Archaeologists rejected the ministerial amendment to the heritage protection law

Publisher
ČTK
03.04.2012 20:25
Czech Republic

Prague

Prague - 150 academic, scientific, and professional workers engaged in archaeological research, including all Czech university professors of archaeology, reject the amendment to the heritage law in the form that the Ministry of Culture presents to the government. The text of the statement rejecting the amendment was provided to Czech News Agency today by its initiators.

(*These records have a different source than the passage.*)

(** * Test_Case_Generator front-end: file tree and backend gateway

    A shallow embedding of [frontend/components/FileTree.jsx] (the helpers
    [buildTree], [toggleNode] and the [toggleDir] state update) and of
    [frontend/lib/backend.js] (the gateway functions, [normalizeAxiosError]
    and [flattenFiles]).

    JavaScript strings are modelled by [string], one [ascii] per code unit
    (code units below 256).  JavaScript objects that the code builds,
    shares and mutates live in an explicit store; values that only travel
    as data (JSON bodies, arguments) are an inductive type of dynamic
    values. *)

From Stdlib Require Import ZArith Ascii.
From stdpp Require Import base option list sets strings pretty.

Set Warnings "-register-all,-clear-no-such-hyp".

(** ** JavaScript string primitives *)

Module JsString.

(** [s.split(sep)] for a one-character separator: the result always has
    at least one element, [''.split('/')] being [['']]. *)
Fixpoint split (sep : ascii) (s : string) : list string :=
  match s with
  | EmptyString => [EmptyString]
  | String c s' =>
      if Ascii.eqb c sep then EmptyString :: split sep s'
      else match split sep s' with
           | [] => [String c EmptyString]
           | w :: ws => String c w :: ws
           end
  end.

(** [parts.join(sep)] on an array of strings. *)
Fixpoint join (sep : string) (parts : list string) : string :=
  match parts with
  | [] => EmptyString
  | [w] => w
  | w :: ws => w +:+ sep +:+ join sep ws
  end.

(** Truthiness of a string: only [''] is falsy. *)
Definition truthy (s : string) : bool :=
  match s with EmptyString => false | String _ _ => true end.

(** The characters [String.prototype.trim] strips, among code units
    below 256: TAB, LF, VT, FF, CR, SPACE and NBSP. *)
Definition is_space (c : ascii) : bool :=
  let n := nat_of_ascii c in
  (Nat.leb 9 n && Nat.leb n 13) || Nat.eqb n 32 || Nat.eqb n 160.

Fixpoint trim_start (s : string) : string :=
  match s with
  | EmptyString => EmptyString
  | String c s' => if is_space c then trim_start s' else s
  end.

(** Drops the trailing white space; a string of white space only
    becomes empty. *)
Fixpoint trim_end (s : string) : string :=
  match s with
  | EmptyString => EmptyString
  | String c s' =>
      match trim_end s' with
      | EmptyString => if is_space c then EmptyString else String c EmptyString
      | t => String c t
      end
  end.

Definition trim (s : string) : string := trim_end (trim_start s).

(** [s.endsWith(suffix)] *)
Definition endsWith (s suffix : string) : bool :=
  let n := String.length s in
  let m := String.length suffix in
  Nat.leb m n && String.eqb (String.substring (n - m) m s) suffix.

(** [s.slice(0, -k)] for a positive [k]. *)
Definition drop_last (k : nat) (s : string) : string :=
  String.substring 0 (String.length s - k) s.

(** [encodeURIComponent]: the characters it keeps, and the UTF-8
    percent-encoding of the others. *)
Definition unreserved (c : ascii) : bool :=
  let n := nat_of_ascii c in
  (Nat.leb 65 n && Nat.leb n 90) || (Nat.leb 97 n && Nat.leb n 122)
  || (Nat.leb 48 n && Nat.leb n 57)
  || bool_decide (n ∈ [45; 95; 46; 33; 126; 42; 39; 40; 41]).

Definition hex_digit (n : nat) : ascii :=
  nth n (String.list_ascii_of_string "0123456789ABCDEF") "0"%char.

Definition percent (b : nat) : string :=
  String "%" (String (hex_digit (b / 16)) (String (hex_digit (b mod 16)) EmptyString)).

Definition encode_unit (c : ascii) : string :=
  let n := nat_of_ascii c in
  if unreserved c then String c EmptyString
  else if Nat.ltb n 128 then percent n
  else percent (192 + n / 64) +:+ percent (128 + n mod 64).

Fixpoint encodeURIComponent (s : string) : string :=
  match s with
  | EmptyString => EmptyString
  | String c s' => encode_unit c +:+ encodeURIComponent s'
  end.

(** No character of [s] is the separator. *)
Fixpoint no_sep (sep : ascii) (s : string) : bool :=
  match s with
  | EmptyString => true
  | String c s' => negb (Ascii.eqb c sep) && no_sep sep s'
  end.

End JsString.

(** ** The file tree of [FileTree.jsx] *)

Module FileTree.

(** What [fetchRepoFiles] hands to [buildTree]. *)
Record FlatFileEntry := { path : string; size : Z }.

(** *** Tree values

    A node as a value (what deep equality compares): [type: 'file'] with
    [name], [path], [size], or [type: 'dir'] with [name], [path],
    [expanded] and [children]. *)
Inductive node :=
| File (name path : string) (size : Z)
| Dir (name path : string) (expanded : bool) (children : list node).

(** *** The store

    [buildTree] pushes into arrays it reaches through [current], and
    [toggleNode] returns either its argument or a fresh object, so node
    objects and arrays are kept in a store and named by their address.
    The address is the object's identity. *)
Abbreviation addr := nat (only parsing).

Inductive obj :=
| OFile (name path : string) (size : Z)
| ODir (name path : string) (expanded : bool) (children : addr)
| OArr (elems : list addr).

Abbreviation heap := (list obj) (only parsing).

(** An object or array literal: a new address, nothing else changes. *)
Definition alloc (h : heap) (o : obj) : heap * addr := (h ++ [o], length h).

Definition elems (h : heap) (a : addr) : option (list addr) :=
  match h !! a with Some (OArr es) => Some es | _ => None end.

(** [arr.push(x)]: in place. *)
Definition push (arr x : addr) (h : heap) : option heap :=
  es ← elems h arr; Some (<[arr := OArr (es ++ [x])]> h).

(** The callback of [current.find(n => n.type === 'dir' && n.name === name)].
    The arrays of the tree only ever contain node objects. *)
Definition is_dir_named (h : heap) (name : string) (n : addr) : bool :=
  match h !! n with
  | Some (ODir nm _ _ _) => String.eqb nm name
  | _ => false
  end.

Definition children_of (h : heap) (dir : addr) : option addr :=
  match h !! dir with Some (ODir _ _ _ c) => Some c | _ => None end.

(** [currentPath ? `${currentPath}/${name}` : name] *)
Definition extend (currentPath name : string) : string :=
  if JsString.truthy currentPath then currentPath +:+ "/" +:+ name else name.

    They are convinced that the adoption of legislative changes in their current form would lead to serious damage to archaeology as a scientific discipline. They also fear negative attention from abroad.
    According to the signatories, the amendment approaches archaeology, which is primarily a scientific field, as an activity mainly serving to expand the current heritage fund or to free up a certain area for builders. "Moreover, it opens up a huge and uncontrollable possibility for the misuse of financial resources intended for archaeological research to generate profit that does not have to be returned for the benefit of the field through support for research or popularization activities, but can be directed towards personal financial gain," the text states.
    Scientists have criticized the draft previously. According to the Ministry of Culture, the claim about a decrease in the scientific basis of archaeology has no substantive basis. In the current law, it is mentioned only marginally. "In this state, the proposed amendment not only cannot reduce the scientific nature of archaeological heritage care compared to the current, effectively unresolved state, but on the contrary, accepts its explicit anchoring," stated the ministry on its website in February.
    According to archaeologists, the proposal excludes the binding nature of expert opinions in decision-making, allegedly resigns on effective current control of the quality of field archaeological research and on the professional quality of the entities conducting it. Conversely, it allegedly paradoxically mandates bureaucratic control of research activities that are not related to the use of archaeological sources.
    Archaeologists are calling for the development of such legal regulation that would respect the scientific requirements of the field, ensure effective ongoing control of field research, define entities that can conduct research, limit the growth of bureaucracy, prevent research aimed at profit, and not contain erroneous or nonsensical provisions.